___ RECORD EXTRACTS

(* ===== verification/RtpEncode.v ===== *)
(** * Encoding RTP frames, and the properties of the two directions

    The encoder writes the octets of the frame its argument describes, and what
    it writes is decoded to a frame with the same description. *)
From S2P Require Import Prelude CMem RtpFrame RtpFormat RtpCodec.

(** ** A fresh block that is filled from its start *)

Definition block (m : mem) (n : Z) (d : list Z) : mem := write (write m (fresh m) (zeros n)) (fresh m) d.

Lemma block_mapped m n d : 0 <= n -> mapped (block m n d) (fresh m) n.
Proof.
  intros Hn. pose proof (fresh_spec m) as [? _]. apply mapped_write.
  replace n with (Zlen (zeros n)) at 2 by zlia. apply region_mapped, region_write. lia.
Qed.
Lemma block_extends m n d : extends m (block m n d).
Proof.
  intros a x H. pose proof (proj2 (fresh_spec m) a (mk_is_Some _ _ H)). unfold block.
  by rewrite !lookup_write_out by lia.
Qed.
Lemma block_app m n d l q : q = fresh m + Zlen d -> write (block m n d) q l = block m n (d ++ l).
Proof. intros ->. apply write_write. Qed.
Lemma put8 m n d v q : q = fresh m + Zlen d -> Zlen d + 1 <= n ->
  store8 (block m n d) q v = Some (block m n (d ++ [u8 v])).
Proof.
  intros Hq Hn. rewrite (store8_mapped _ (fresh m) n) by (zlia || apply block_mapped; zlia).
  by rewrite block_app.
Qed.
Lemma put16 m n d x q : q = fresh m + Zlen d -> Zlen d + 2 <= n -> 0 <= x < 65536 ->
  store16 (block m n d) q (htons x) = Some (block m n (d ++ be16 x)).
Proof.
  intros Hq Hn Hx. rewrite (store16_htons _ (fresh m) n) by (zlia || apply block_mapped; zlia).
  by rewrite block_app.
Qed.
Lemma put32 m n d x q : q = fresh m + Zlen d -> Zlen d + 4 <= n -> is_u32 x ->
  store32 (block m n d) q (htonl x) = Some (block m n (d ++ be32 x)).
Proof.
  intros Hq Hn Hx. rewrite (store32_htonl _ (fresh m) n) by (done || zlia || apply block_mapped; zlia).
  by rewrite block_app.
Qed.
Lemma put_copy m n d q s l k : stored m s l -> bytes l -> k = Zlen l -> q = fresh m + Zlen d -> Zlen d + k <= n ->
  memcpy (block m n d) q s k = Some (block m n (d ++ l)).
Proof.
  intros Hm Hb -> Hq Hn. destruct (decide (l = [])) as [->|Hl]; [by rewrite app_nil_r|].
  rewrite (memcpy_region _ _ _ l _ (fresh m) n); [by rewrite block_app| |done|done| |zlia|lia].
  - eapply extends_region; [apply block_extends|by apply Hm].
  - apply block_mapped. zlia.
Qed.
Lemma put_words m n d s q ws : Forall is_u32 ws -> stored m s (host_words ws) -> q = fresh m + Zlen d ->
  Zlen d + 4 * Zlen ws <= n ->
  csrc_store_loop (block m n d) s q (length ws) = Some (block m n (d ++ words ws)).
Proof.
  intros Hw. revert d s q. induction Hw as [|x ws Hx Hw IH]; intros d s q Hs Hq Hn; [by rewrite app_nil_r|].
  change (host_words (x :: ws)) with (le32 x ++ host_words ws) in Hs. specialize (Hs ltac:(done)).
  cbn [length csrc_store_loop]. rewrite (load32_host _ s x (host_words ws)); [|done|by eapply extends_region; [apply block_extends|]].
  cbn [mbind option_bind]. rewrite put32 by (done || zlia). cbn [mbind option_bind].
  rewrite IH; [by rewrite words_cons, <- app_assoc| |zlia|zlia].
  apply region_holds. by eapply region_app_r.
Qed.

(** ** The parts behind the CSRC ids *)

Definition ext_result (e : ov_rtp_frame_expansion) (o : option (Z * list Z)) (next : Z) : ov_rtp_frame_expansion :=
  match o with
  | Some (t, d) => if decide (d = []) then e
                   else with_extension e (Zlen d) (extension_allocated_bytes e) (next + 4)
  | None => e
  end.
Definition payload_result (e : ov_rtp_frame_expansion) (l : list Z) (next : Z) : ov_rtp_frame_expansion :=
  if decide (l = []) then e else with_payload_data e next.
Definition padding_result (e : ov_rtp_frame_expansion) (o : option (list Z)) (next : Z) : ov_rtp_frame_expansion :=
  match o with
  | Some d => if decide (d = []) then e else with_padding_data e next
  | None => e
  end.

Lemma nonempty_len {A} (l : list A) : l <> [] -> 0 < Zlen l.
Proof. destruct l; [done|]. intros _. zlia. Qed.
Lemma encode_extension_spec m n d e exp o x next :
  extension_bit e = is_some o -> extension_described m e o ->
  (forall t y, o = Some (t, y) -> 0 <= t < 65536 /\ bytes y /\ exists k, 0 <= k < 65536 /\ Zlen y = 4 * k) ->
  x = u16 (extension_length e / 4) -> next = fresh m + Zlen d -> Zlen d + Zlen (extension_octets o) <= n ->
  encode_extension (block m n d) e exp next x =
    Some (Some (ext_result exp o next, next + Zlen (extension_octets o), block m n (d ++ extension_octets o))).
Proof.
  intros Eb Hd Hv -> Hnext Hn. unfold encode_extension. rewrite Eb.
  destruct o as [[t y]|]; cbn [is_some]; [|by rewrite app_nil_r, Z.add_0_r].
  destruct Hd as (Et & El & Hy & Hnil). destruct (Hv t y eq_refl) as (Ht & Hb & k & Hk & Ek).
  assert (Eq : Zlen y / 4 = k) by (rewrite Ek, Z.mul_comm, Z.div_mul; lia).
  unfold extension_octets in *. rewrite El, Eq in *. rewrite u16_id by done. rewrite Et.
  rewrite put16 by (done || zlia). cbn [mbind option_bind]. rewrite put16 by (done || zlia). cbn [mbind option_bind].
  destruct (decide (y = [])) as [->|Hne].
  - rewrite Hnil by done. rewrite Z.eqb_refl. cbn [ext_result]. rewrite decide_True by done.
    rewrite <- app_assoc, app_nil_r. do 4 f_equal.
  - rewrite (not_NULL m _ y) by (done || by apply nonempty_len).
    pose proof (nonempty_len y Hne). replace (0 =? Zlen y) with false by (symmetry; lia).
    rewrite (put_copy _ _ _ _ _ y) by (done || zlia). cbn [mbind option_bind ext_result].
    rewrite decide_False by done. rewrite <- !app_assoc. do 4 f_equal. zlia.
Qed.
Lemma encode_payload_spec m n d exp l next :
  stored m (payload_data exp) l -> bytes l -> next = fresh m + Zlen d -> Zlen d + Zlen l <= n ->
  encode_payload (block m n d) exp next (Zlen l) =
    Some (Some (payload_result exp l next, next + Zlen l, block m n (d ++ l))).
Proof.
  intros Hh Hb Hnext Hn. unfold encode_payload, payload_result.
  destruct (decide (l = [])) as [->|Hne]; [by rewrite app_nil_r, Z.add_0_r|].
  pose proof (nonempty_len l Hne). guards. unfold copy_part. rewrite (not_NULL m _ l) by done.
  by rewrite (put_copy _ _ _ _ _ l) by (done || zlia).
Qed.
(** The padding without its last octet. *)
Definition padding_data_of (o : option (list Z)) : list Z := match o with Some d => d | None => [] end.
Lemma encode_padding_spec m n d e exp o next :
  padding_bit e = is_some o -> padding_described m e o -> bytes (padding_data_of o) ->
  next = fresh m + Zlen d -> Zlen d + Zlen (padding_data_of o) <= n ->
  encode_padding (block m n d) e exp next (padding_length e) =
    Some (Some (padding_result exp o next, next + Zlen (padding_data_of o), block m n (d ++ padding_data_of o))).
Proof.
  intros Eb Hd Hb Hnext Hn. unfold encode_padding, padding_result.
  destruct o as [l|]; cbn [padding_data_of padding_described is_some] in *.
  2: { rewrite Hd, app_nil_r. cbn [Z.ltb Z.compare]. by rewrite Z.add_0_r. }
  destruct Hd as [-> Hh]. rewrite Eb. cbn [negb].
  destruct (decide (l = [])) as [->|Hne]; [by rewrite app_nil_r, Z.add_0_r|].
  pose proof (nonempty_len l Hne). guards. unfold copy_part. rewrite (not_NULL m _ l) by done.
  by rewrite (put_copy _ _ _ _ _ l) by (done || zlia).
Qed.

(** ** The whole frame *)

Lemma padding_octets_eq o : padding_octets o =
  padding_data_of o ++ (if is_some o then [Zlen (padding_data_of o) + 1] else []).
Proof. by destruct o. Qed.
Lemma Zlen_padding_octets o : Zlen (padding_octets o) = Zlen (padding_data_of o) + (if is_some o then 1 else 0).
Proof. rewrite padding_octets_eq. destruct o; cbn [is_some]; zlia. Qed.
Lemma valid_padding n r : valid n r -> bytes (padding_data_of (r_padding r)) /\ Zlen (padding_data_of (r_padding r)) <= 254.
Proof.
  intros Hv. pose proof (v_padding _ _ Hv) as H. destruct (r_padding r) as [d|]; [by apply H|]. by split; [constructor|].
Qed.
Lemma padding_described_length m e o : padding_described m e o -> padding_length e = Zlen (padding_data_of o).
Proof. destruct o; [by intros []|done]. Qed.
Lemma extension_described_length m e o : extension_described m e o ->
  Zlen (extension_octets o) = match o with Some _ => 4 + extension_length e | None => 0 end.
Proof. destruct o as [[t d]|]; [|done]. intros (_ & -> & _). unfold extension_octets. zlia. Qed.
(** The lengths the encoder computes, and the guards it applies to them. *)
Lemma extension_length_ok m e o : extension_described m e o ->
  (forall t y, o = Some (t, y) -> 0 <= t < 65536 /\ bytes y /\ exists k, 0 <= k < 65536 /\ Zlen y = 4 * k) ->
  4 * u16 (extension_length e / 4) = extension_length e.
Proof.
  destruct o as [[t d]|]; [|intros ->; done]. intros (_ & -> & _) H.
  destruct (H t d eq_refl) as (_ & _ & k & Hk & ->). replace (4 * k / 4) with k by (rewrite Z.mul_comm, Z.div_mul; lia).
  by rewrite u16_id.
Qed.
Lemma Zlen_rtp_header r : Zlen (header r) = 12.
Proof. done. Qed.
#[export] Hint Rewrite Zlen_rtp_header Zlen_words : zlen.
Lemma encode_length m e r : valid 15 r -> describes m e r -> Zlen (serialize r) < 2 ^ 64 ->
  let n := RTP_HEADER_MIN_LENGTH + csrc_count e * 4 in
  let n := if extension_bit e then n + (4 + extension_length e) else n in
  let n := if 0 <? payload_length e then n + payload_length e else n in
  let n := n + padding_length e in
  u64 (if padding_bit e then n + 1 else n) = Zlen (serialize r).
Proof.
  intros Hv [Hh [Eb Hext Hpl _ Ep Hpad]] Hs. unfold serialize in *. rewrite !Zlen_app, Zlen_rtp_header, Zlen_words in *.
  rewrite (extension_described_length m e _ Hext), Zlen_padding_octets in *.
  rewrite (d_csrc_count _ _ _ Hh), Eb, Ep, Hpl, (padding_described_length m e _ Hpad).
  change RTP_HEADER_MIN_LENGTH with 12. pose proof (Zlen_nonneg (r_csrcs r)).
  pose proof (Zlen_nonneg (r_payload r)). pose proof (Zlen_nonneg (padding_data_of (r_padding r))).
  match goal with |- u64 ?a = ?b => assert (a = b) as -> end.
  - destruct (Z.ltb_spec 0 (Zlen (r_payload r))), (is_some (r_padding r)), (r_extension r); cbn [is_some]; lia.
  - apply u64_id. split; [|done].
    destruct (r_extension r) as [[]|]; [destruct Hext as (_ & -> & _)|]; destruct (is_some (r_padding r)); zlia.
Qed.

______

* [WORK ORDER]
Among the entries above, the line containing "apply region_holds. by eapply region_app_r.", the line containing "Some (t, d)", and all lines between them are to be restated word for word; nothing else belongs in the reply.

* [SOLUTION FOR THIS TASK]
  apply region_holds. by eapply region_app_r.
Qed.

(** ** The parts behind the CSRC ids *)

Definition ext_result (e : ov_rtp_frame_expansion) (o : option (Z * list Z)) (next : Z) : ov_rtp_frame_expansion :=
  match o with
  | Some (t, d) => if decide (d = []) then e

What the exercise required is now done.